[KS] unicode

Sat May 30 08:37:19 EDT 2015

On Sat, May 30, 2015, at 16:41, Frank Hoffmann wrote:
> For example, including the 
> character 事 three times instead of one time, that would then allow the 
> same reversibility that we had shown is possible with 요 遼 and 료 遼 
> for Korean. I wondered why this was not done.

Have you really thought your proposal through?

You are essentially suggesting that whenever someone enters a Kanji, it
should be annotated with its pronunciation - but in a way that is
invisible.  This sounds like a recipe for disaster.  Simple example:
when you copy and paste a character into a different context where it
would be pronounced differently - you have created junk data.   Not even
to mention the problem with choosing the right pronunciation when
characters are entered through handwriting recognition (increasingly
common on handheld devices) or OCR.

And nobody would understand the purpose.  It's essentially the same as
asking that whenever a Kanji is printed, it should be accompanied by the
Furigana.  That  would be nice for those of us that are poor at reading
Kanji - but the Japanese have no need for it, and for the same reason
they have no need to embed the pronunciation into the encoding.
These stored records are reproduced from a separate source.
(** ** Overpayment *)

(** C10.  Saving a completed payment raises [total_paid] of the loan by
    the whole amount.  A payment of 1500.00 on a loan of 1000.00 with
    200.00 interest exceeds the 1200.00 outstanding, puts [total_paid]
    above principal plus interest and the completion percentage at 125. *)
Theorem total_paid_grows_by_amount
    (today : Z) (self : RT.t) (db : Loan.t * list RS.t) :
  RT.status self = "completed" ->
  Loan.total_paid (fst (RT.save today self db))
  = Loan.total_paid (fst db) + RT.amount self
  /\ (let loan' := fst (RT.save today (payment 7 150000)
                          (loan_1200, [january; february])) in
      Loan.combined_outstanding loan_1200 < RT.amount (payment 7 150000)
      /\ Loan.total_paid loan' = Loan.total_paid loan_1200 + 150000
      /\ Loan.principal_amount loan' + Loan.total_interest loan'
         < Loan.total_paid loan'
      /\ (100 < Loan.completion_percentage loan')%Q
      /\ (Loan.completion_percentage loan' == 125)%Q).
Proof.
  intros Hc. split.
  - rewrite (save_completed today self db Hc). reflexivity.
  - cbn. repeat split; reflexivity.
Qed.

Lemma total_paid_grows_by_amount_witness :
  Loan.total_paid (fst (RT.save 15 (payment 7 150000)
                          (loan_1200, [january; february])))
  = 0 + 150000.
Proof.
  exact (proj1 (total_paid_grows_by_amount 15 (payment 7 150000)
                  (loan_1200, [january; february]) eq_refl)).
Defined.

(** ** Interest of a loan application *)

Section CalculatedInterest.
Import Py.
Context {decimal : Type} `{DecimalOps decimal}.

Lemma calculated_interest_reducing (self : LoanApplication.t decimal) :
  LoanApplication.interest_calculation_method (LoanApplication.loan_type self)
  = "reducing" ->
  LoanApplication.calculated_interest self
  = ret (Decimal
           (dec_mul
              (dec_mul (LoanApplication.base_amount self)
                 (dec_div
                    (dec_div
                       (LoanApplication.interest_rate (LoanApplication.loan_type self))
                       (of_int 100))
                    (of_int 12)))
              (of_int (LoanApplication.term_months self)))).
Proof.
  intros Hm. unfold LoanApplication.calculated_interest, LoanApplication.base_amount,
    LoanApplication.truthy.
  rewrite Hm. cbn.
  destruct (LoanApplication.approved_amount self) as [a|]; [|reflexivity].
  now destruct (is_zero a).
Qed.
Not even to mention the number of different readings, or the fact that
the set of readings is open (or work in progress) - sometimes you'll
meet Japanese telling you that their family name has to be read in a
certain way, even though this is not a dictionary reading of the Kanji. 
The character  事, by the way, has five readings in the Unihan database
(http://www.unicode.org/cgi-bin/GetUnihanData.pl?codepoint=4e8b), and
this does not even include the "goto" reading.
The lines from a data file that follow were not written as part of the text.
(** * ssort: the directed graph, cycle replacement and stable topological sort

    A shallow embedding of [src/ssort/_graphs.py].

    - Python dictionaries keep their keys in insertion order, and the sort
      is observably sensitive to that order: a [dict] is an association
      list in insertion order.
    - A [Graph] object on its own is the value of its two indices; each
      method takes the state of the object and returns the new state.
    - [topological_sort] has two graph objects alive at once (the caller's
      and the private copy) and reads a key view of a dictionary after the
      dictionary has left the graph, so it is modelled over an explicit
      store of dictionary objects ([Module Store]).
    - A raised exception is a [Raise].  A [while] loop is a fixpoint on a
      bound computed from the graph; [OutOfFuel] says that the bound was
      reached and is not a behaviour of the program: the theorems about a
      loop show that it does not occur. *)

From Stdlib Require Import List ZArith Lia Bool Arith Permutation Sorted.
Import ListNotations.


(** ** Equality on nodes (Python's [__eq__] and [__hash__]) *)

Class EqDec (A : Type) := eq_dec : forall x y : A, {x = y} + {x <> y}.

#[export] Instance EqDec_nat : EqDec nat := Nat.eq_dec.
#[export] Instance EqDec_Z : EqDec Z := Z.eq_dec.

(** ** Exceptions *)

Inductive exn : Type :=
| KeyError
| IndexError
| TypeError
| AssertionError
| StopIteration.

Inductive result (A : Type) : Type :=
| Ok (a : A)
| Raise (e : exn)
| OutOfFuel.

Arguments Ok {A} a.
Arguments Raise {A} e.
Arguments OutOfFuel {A}.

Definition bind {A B} (m : result A) (f : A -> result B) : result B :=
  match m with
  | Ok a => f a
  | Raise e => Raise e
  | OutOfFuel => OutOfFuel
  end.

Declare Scope result_scope.
Delimit Scope result_scope with result.
Notation "x <- m ;; k" := (bind m (fun x => k))
  (at level 61, m at next level, right associativity) : result_scope.
Open Scope result_scope.

(** [d[k]]: [KeyError] when the key is absent. *)
Definition lookup {A} (o : option A) : result A :=
  match o with
  | Some a => Ok a
  | None => Raise KeyError
  end.

(** [for x in xs: body], threading the state and stopping at the first
    exception. *)
Fixpoint for_each {S X} (body : S -> X -> result S) (xs : list X) (s : S)
  : result S :=
  match xs with
  | [] => Ok s
  | x :: xs' => s' <- body s x ;; for_each body xs' s'
  end.

(** ** Lists, sets and [sorted] *)

Section Lists.
Context {A : Type} `{EqDec A}.

  (** [x in l] *)
Definition mem (x : A) (l : list A) : bool :=
    if in_dec eq_dec x l then true else false.

  (** [s.add(x)] on a set *)
Definition set_add (x : A) (s : list A) : list A :=
    if mem x s then s else s ++ [x].

  (** [l.pop()] on a list: the last element and the rest. *)
Definition pop_last (l : list A) : option (A * list A) :=
    match rev l with
    | [] => None
    | x :: r => Some (x, rev r)
    end.

Fixpoint insert_by (key : A -> Z) (x : A) (l : list A) : list A :=
    match l with
    | [] => [x]
    | y :: l' =>
        if (key x <=? key y)%Z then x :: l else y :: insert_by key x l'
    end.

  (** [sorted(l, key=key)]: ascending and stable. *)
Definition sorted (key : A -> Z) (l : list A) : list A :=
    fold_right (insert_by key) [] l.

Fixpoint index_from (i : nat) (x : A) (l : list A) : nat :=
    match l with
    | [] => i
    | y :: l' => if eq_dec x y then i else index_from (S i) x l'
    end.
End Lists.

(** Modelled from the spec: [sort_key_from_iter] of [ssort._utils], which
    is not among the sources.  The rank of a node is its zero-based position
    in the reference sequence; a node absent from the sequence is ranked
    after all present nodes. *)
Definition sort_key_from_iter_spec {A} `{EqDec A} (values : list A) (x : A)
  : Z :=
  Z.of_nat (index_from 0 x values).

(** ** Dictionaries *)

Section Dict.
Context {K V : Type} `{EqDec K}.

Definition dict : Type := list (K * V).

Definition dict_keys (d : dict) : list K := map fst d.

  (** [d.get(k)] *)
Fixpoint dict_get (d : dict) (k : K) : option V :=
    match d with
    | [] => None
    | (k', v) :: d' => if eq_dec k k' then Some v else dict_get d' k
    end.

  (** [k in d] *)
Definition dict_contains (d : dict) (k : K) : bool :=
    match dict_get d k with Some _ => true | None => false end.

  (** [d[k] = v]: an existing key keeps its place, a new key goes last. *)
Fixpoint dict_set (d : dict) (k : K) (v : V) : dict :=
    match d with
    | [] => [(k, v)]
    | (k', v') :: d' =>
        if eq_dec k k' then (k', v) :: d' else (k', v') :: dict_set d' k v
    end.

  (** [d.pop(k, None)] *)
Fixpoint dict_pop (d : dict) (k : K) : dict :=
    match d with
    | [] => []
    | (k', v') :: d' =>
        if eq_dec k k' then dict_pop d' k else (k', v') :: dict_pop d' k
    end.

  (** [d.setdefault(k, v)], for its effect on [d] *)
Definition dict_setdefault (d : dict) (k : K) (v : V) : dict :=
    if dict_contains d k then d else d ++ [(k, v)].

  (** [d.update(d2)] *)
Definition dict_update (d d2 : dict) : dict :=
    fold_left (fun acc kv => dict_set acc (fst kv) (snd kv)) d2 d.

  (** Keys are unique in a Python dictionary. *)
Definition dict_ok (d : dict) : Prop := NoDup (dict_keys d).
End Dict.

Arguments dict K V : clear implicits.

(** ** The graph *)

Section Graphs.
Context {N E : Type} `{EqDec N}.

Record Graph : Type := mkGraph {
    _out_edges : dict N (dict N E);
    _in_edges : dict N (dict N E)
  }.

  (** [Graph()] *)
Definition Graph_init : Graph := mkGraph [] [].

Definition nodes (g : Graph) : list N := dict_keys (_out_edges g).

Definition successors (g : Graph) (node : N) : result (list N) :=
    out_edges <- lookup (dict_get (_out_edges g) node) ;;
    Ok (dict_keys out_edges).

Definition predecessors (g : Graph) (node : N) : result (list N) :=
    in_edges <- lookup (dict_get (_in_edges g) node) ;;
    Ok (dict_keys in_edges).

Definition has_edge (g : Graph) (origin destination : N) : bool :=
    match dict_get (_out_edges g) origin with
    | Some out_edges => dict_contains out_edges destination
    | None => false
    end.

Definition edge (g : Graph) (origin destination : N) : result E :=
    out_edges <- lookup (dict_get (_out_edges g) origin) ;;
    lookup (dict_get out_edges destination).

Definition add_node (g : Graph) (node : N) : Graph :=
    mkGraph (dict_setdefault (_out_edges g) node [])
            (dict_setdefault (_in_edges g) node []).

Definition add_edge (g : Graph) (origin destination : N) (e : E)
    : result Graph :=
    out_edges <- lookup (dict_get (_out_edges g) origin) ;;
    in_edges <- lookup (dict_get (_in_edges g) destination) ;;
    Ok (mkGraph
          (dict_set (_out_edges g) origin (dict_set out_edges destination e))
          (dict_set (_in_edges g) destination (dict_set in_edges origin e))).

  (** [index[other].pop(node, None)] on one of the two indices. *)
Definition pop_in (node : N) (index : dict N (dict N E)) (other : N)
    : result (dict N (dict N E)) :=
    edges <- lookup (dict_get index other) ;;
    Ok (dict_set index other (dict_pop edges node)).

Definition remove_node (g : Graph) (node : N) : result Graph :=
    out_edges <- lookup (dict_get (_out_edges g) node) ;;
    in_edges <- lookup (dict_get (_in_edges g) node) ;;
    ins <- for_each (pop_in node) (dict_keys out_edges) (_in_edges g) ;;
    outs <- for_each (pop_in node) (dict_keys in_edges) (_out_edges g) ;;
    _ <- lookup (dict_get outs node) ;;
    _ <- lookup (dict_get ins node) ;;
    Ok (mkGraph (dict_pop outs node) (dict_pop ins node)).

Definition remove_edge (g : Graph) (origin destination : N) : result Graph :=
    out_edges <- lookup (dict_get (_out_edges g) origin) ;;
    in_edges <- lookup (dict_get (_in_edges g) destination) ;;
    Ok (mkGraph
          (dict_set (_out_edges g) origin (dict_pop out_edges destination))
          (dict_set (_in_edges g) destination (dict_pop in_edges origin))).

  (** The body of the loop of [update]. *)
Definition update_node (other : Graph) (self : Graph) (node : N)
    : result Graph :=
    let self := add_node self node in
    mine <- lookup (dict_get (_out_edges self) node) ;;
    theirs <- lookup (dict_get (_out_edges other) node) ;;
    let outs := dict_set (_out_edges self) node (dict_update mine theirs) in
    mine <- lookup (dict_get (_in_edges self) node) ;;
    theirs <- lookup (dict_get (_in_edges other) node) ;;
    let ins := dict_set (_in_edges self) node (dict_update mine theirs) in
    Ok (mkGraph outs ins).

Definition update (self other : Graph) : result Graph :=
    for_each (update_node other) (nodes other) self.

Definition copy (self : Graph) : result Graph :=
    update Graph_init self.

  (** *** The invariant of the two indices *)

  (** The edge [origin -> destination] with label [l], as the outgoing index
      has it and as the incoming index has it. *)
Definition out_edge (g : Graph) (origin destination : N) (l : E) : Prop :=
    exists out_edges,
      dict_get (_out_edges g) origin = Some out_edges /\
      dict_get out_edges destination = Some l.

Definition in_edge (g : Graph) (origin destination : N) (l : E) : Prop :=
    exists in_edges,
      dict_get (_in_edges g) destination = Some in_edges /\
      dict_get in_edges origin = Some l.

Definition mirror (g : Graph) : Prop :=
    (forall n, In n (dict_keys (_out_edges g)) <->
               In n (dict_keys (_in_edges g))) /\
    (forall origin destination l,
        out_edge g origin destination l <-> in_edge g origin destination l).

  (** The label of [origin -> destination], read in either index. *)
Definition out_label (g : Graph) (origin destination : N) : option E :=
    match dict_get (_out_edges g) origin with
    | Some out_edges => dict_get out_edges destination
    | None => None
    end.

Definition in_label (g : Graph) (origin destination : N) : option E :=
    match dict_get (_in_edges g) destination with
    | Some in_edges => dict_get in_edges origin
    | None => None
    end.

  (** The label after [update], from the label of the other graph and the
      label the graph had. *)
Definition merged (theirs mine : option E) : option E :=
    match theirs with Some l => Some l | None => mine end.

  (** What holds of every dictionary: unique keys, at both levels. *)
Definition index_ok (index : dict N (dict N E)) : Prop :=
    dict_ok index /\ forall n edges, In (n, edges) index -> dict_ok edges.

Definition Graph_ok (g : Graph) : Prop :=
    index_ok (_out_edges g) /\ index_ok (_in_edges g) /\ mirror g.

  (** No entry of either index mentions [n]. *)
Definition unmentioned (n : N) (g : Graph) : Prop :=
    ~ In n (dict_keys (_out_edges g)) /\
    ~ In n (dict_keys (_in_edges g)) /\
    (forall m edges, In (m, edges) (_out_edges g) -> ~ In n (dict_keys edges)) /\
    (forall m edges, In (m, edges) (_in_edges g) -> ~ In n (dict_keys edges)).

  (** *** Paths and cycles *)

Inductive path (g : Graph) : N -> N -> Prop :=
  | path_edge a b : has_edge g a b = true -> path g a b
  | path_step a b c : has_edge g a b = true -> path g b c -> path g a c.

Definition acyclic (g : Graph) : Prop := forall n, ~ path g n n.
For Chinese the situation is even more hopeless.  Which pronunciations
will you support?  Mandarin? Cantonese? Shanghainese?  What about
historic readings?   For Cantonese, the common input methods are not
based on pronunciation, by the way, so you wouldn't even know how to get
the data into the computer in the first place.

The idea with multiple code points for different pronunciations may have
worked for Korean, for the rather small set of Hanja selected in the
1970s with their current "official" readings.  It simply doesn't scale.

The official Unicode answer would simply be that the pronunciation is an
annotation and doesn't belong in the encoding level.  If needed, it's
something that should be represented at a higher level.  For instance,
nobody stops you from writing

<span pronunciation="goto">事</span>

or something similar (quite likely there already is a standard for doing
this, I didn't look it up) in HTML.

Best wishes,
 Otfried